Return only the stretch of the material below that begins with the line containing "intros Hr Hb." and ends with the line containing "- rewrite Hc', Hc, drop_app_le", exactly; both of those lines belong to it.

### INPUT FOR THIS TASK

**********

Lemma short_lines_front a b : short_lines (a ++ b) -> 10 ∉ a -> (length a < HEADER_FIFO_SIZE)%nat.
Proof.
  intros H Ha. assert (E : exists line lines, split_lines (a ++ b) = (a ++ line) :: lines).
  { clear H. induction a as [|c a IH]; simpl; [apply split_lines_cons|].
    apply not_elem_of_cons in Ha as [Hc Ha]. destruct (IH Ha) as (line & lines & ->).
    rewrite (proj2 (Z.eqb_neq c 10)) by done. eauto. }
  destruct E as (line & lines & E). unfold short_lines in H. rewrite E in H.
  apply Forall_cons in H as [H _]. rewrite length_app in H. lia.
Qed.

Lemma header_fill_buffer_spec i reader buffer : RWF reader -> (length buffer < HEADER_FIFO_SIZE)%nat ->
  exists reader' buffer' more, fill_buffer i reader buffer = Some (reader', buffer', more) /\ RWF reader' /\
    buffer' ++ r_contents reader' = buffer ++ r_contents reader /\
    (if more : bool then (length (r_contents reader') < length (r_contents reader))%nat
     else r_contents reader' = [] /\ buffer' = buffer /\ reader' = reader).
Proof.
  intros Hr Hb. unfold fill_buffer. pose proof (fifo_room_some i _ Hb) as Hroom.
  rewrite (proj2 (Nat.eqb_neq _ 0)) by lia.
  destruct (R_Read_spec reader Hr) as (src & E & Hc & Hnil & Hlen). rewrite E. simpl.
  destruct src as [|x src'] eqn:Es.
  { exists reader, buffer, false. split_and!; [done..| |done|done]. by apply Hnil. }
  assert (Hs0 : (0 < length (x :: src'))%nat) by (simpl; lia). rewrite <- Es in *.
  set (n := Nat.min (length src) (fifo_room i (length buffer))).
  destruct (R_Consume_spec reader n Hr ltac:(lia)) as (reader' & Ec & Hr' & Hc').
  rewrite Ec. exists reader', (buffer ++ take n src), true. simpl. split_and!; [done|done| |].
  - rewrite Hc', Hc, drop_app_le by lia. by rewrite <- app_assoc, (app_assoc (take n src)), take_drop.
  - rewrite Hc', length_drop, Hc, length_app. lia.
Qed.

Record step_inv (result : StringMap) (m : Z) (s : HeaderParser) : Prop := {
  si_reader : RWF (hp_reader s);
  si_more : hp_more s = true;
  si_line : 10 ∉ hp_buffer s;
  si_terminated : terminated (hp_buffer s ++ r_contents (hp_reader s));
  si_short : short_lines (hp_buffer s ++ r_contents (hp_reader s));
  si_result : parse_text (hp_headers s) (hp_buffer s ++ r_contents (hp_reader s)) = result;
  si_measure : m = Z.of_nat (length (r_contents (hp_reader s))) }.

Lemma terminated_no_lf a : terminated a -> 10 ∉ a -> a = [].
Proof.
  intros [->|Hl]; [done|]. intros Hn. apply last_Some in Hl as (l & ->). exfalso. apply Hn.
  apply elem_of_app. right. by left.
Qed.

Lemma step_spec result m s : step_inv result m s ->
  wp header_parse_step (fun again s' =>
    if again : bool then exists m', step_inv result m' s' /\ m' < m else hp_headers s' = result) s.
Proof.
  intros [Hr Hmore Hn Ht Hs Hres Hm]. unfold wp, header_parse_step. rewrite Hmore.
  destruct (header_fill_buffer_spec (hp_iteration s) (hp_reader s) (hp_buffer s)) as
    (reader & buffer & more & E & Hr' & Hc & Hmore'); [done|by eapply short_lines_front|].
  rewrite E. cbn [mbind option_bind]. rewrite <- Hc in *. destruct more; cbn [negb]; rewrite ?andb_false_r, ?andb_true_r.
  - destruct (parse_lines_spec (S (length buffer)) buffer (hp_headers s)) as (rest & headers & Ep & H1 & (a & Ea) & H3);
      [lia|].
    rewrite Ep. exists true, (mkHP reader true rest headers (S (hp_iteration s))).
    split; [done|]. exists (Z.of_nat (length (r_contents reader))). split; [|lia].
    rewrite Ea, <- app_assoc in Ht, Hs.
    split; simpl; [done..|by eapply terminated_suffix|by eapply short_lines_suffix|by rewrite <- Hres, H3|done].
  - destruct Hmore' as (Hnil & -> & ->). rewrite Hnil, app_nil_r in *.
    pose proof (terminated_no_lf _ Ht Hn) as E0. rewrite E0 in *. simpl in *. subst result.
    eexists false, _. split; [done|]. simpl. unfold parse_text, parse_clean. simpl. by rewrite header_parse_line_nil.
Qed.

(** A buffer that has been written and from which nothing has been read. *)
Record gb_ready (gb : GrowingBuffer) : Prop := {
  ready_WF : WF gb;
  ready_position : position gb = 0%nat;
  ready_chunks : Forall (fun c => c <> []) (chunks gb) }.

Lemma gb_ready_reader gb : gb_ready gb ->
  exists r, GrowingBufferReader_new gb = Some r /\ RWF r /\ r_contents r = contents gb.
Proof.
  intros [H1 H2 H3]. apply GrowingBufferReader_new_spec; [done|done|]. rewrite H2.
  destruct (chunks gb) as [|c l]; simpl; [lia|]. left. apply Forall_cons in H3 as [H3 _].
  by apply nonempty_length.
Qed.

(** for every text whose lines are all terminated and shorter than the FIFO buffer, however it is
    cut into chunks and wherever the FIFO buffer has its contents, [header_parse_buffer()] ends, reads
    nothing out of bounds and adds what parsing one line after the other adds. *)
Theorem header_parse_buffer_lines headers gb fuel :
  gb_ready gb -> terminated (contents gb) -> short_lines (contents gb) ->
  Z.of_nat (length (contents gb)) < Zpos fuel ->
  header_parse_buffer fuel headers gb = Some (parse_text headers (contents gb)).
Proof.
  intros Hgb Ht Hs Hf. destruct (gb_ready_reader gb Hgb) as (r & E & Hr & Hc).
  unfold header_parse_buffer. rewrite E. simpl.
  destruct (while_wp header_parse_step (step_inv (parse_text headers (contents gb)))
    (fun s => hp_headers s = parse_text headers (contents gb)) fuel (Z.of_nat (length (contents gb)))
    (mkHP r true [] headers 0)) as ([] & s' & -> & H); [intros m s []; lia|apply step_spec| |done|].
  - split; simpl; rewrite ?Hc; [done|done|apply not_elem_of_nil|done..].
  - simpl. by rewrite H.
Qed.

(** ** The writer *)

Definition header_line (name value : list Z) : list Z := name ++ str ": " ++ value ++ crlf.

(** A write of data to a buffer from which nothing has been read yet. *)
Definition appended (data : list Z) (gb gb' : GrowingBuffer) : Prop :=
  gb_ready gb' /\ contents gb' = contents gb ++ data.

(** A chunk of [gb], or a new one, to which data may be appended. *)
Definition writable (gb : GrowingBuffer) (l : list (list Z)) (c : list Z) : Prop :=
  chunks gb = l ++ [c] \/ (chunks gb = l /\ c = []).

Lemma append_ready gb gb' l c data : gb_ready gb -> data <> [] -> WF gb' -> writable gb l c ->
  chunks gb' = l ++ [c ++ data] -> position gb' = position gb -> gb_ready gb'.
Proof.
  intros [H1 H2 H3] Hne Hwf Hl Hc Hp. split; [done|by rewrite Hp|]. rewrite Hc. apply Forall_app.
  split.
  - destruct Hl as [E|[E _]]; rewrite E in H3; [by apply Forall_app in H3 as [H3 _]|done].
  - repeat constructor. intros E. by apply app_nil in E as [_ E].
Qed.

(** What [BeginWrite(size)] and [WriteSome()] do before they write. *)
Lemma reserve_chunks gb gb' u (b : list Z -> bool) :
  (match last (chunks gb) with
   | Some c => if b c then AppendBuffer else mret tt
   | None => AppendBuffer
   end) gb = Some (u, gb') ->
  exists l c, chunks gb' = l ++ [c] /\ position gb' = position gb /\ writable gb l c.
Proof.
  unfold AppendBuffer, mmod, writable. destruct (last (chunks gb)) as [c|] eqn:E.
  - apply last_Some in E as (l & E). destruct (b c); intros [= _ <-]; simpl; [eauto 8|]. exists l, c. auto.
  - intros [= _ <-]. simpl. eauto 8.
Qed.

**********

### RESPONSE
  intros Hr Hb. unfold fill_buffer. pose proof (fifo_room_some i _ Hb) as Hroom.
  rewrite (proj2 (Nat.eqb_neq _ 0)) by lia.
  destruct (R_Read_spec reader Hr) as (src & E & Hc & Hnil & Hlen). rewrite E. simpl.
  destruct src as [|x src'] eqn:Es.
  { exists reader, buffer, false. split_and!; [done..| |done|done]. by apply Hnil. }
  assert (Hs0 : (0 < length (x :: src'))%nat) by (simpl; lia). rewrite <- Es in *.
  set (n := Nat.min (length src) (fifo_room i (length buffer))).
  destruct (R_Consume_spec reader n Hr ltac:(lia)) as (reader' & Ec & Hr' & Hc').
  rewrite Ec. exists reader', (buffer ++ take n src), true. simpl. split_and!; [done|done| |].
  - rewrite Hc', Hc, drop_app_le by lia. by rewrite <- app_assoc, (app_assoc (take n src)), take_drop.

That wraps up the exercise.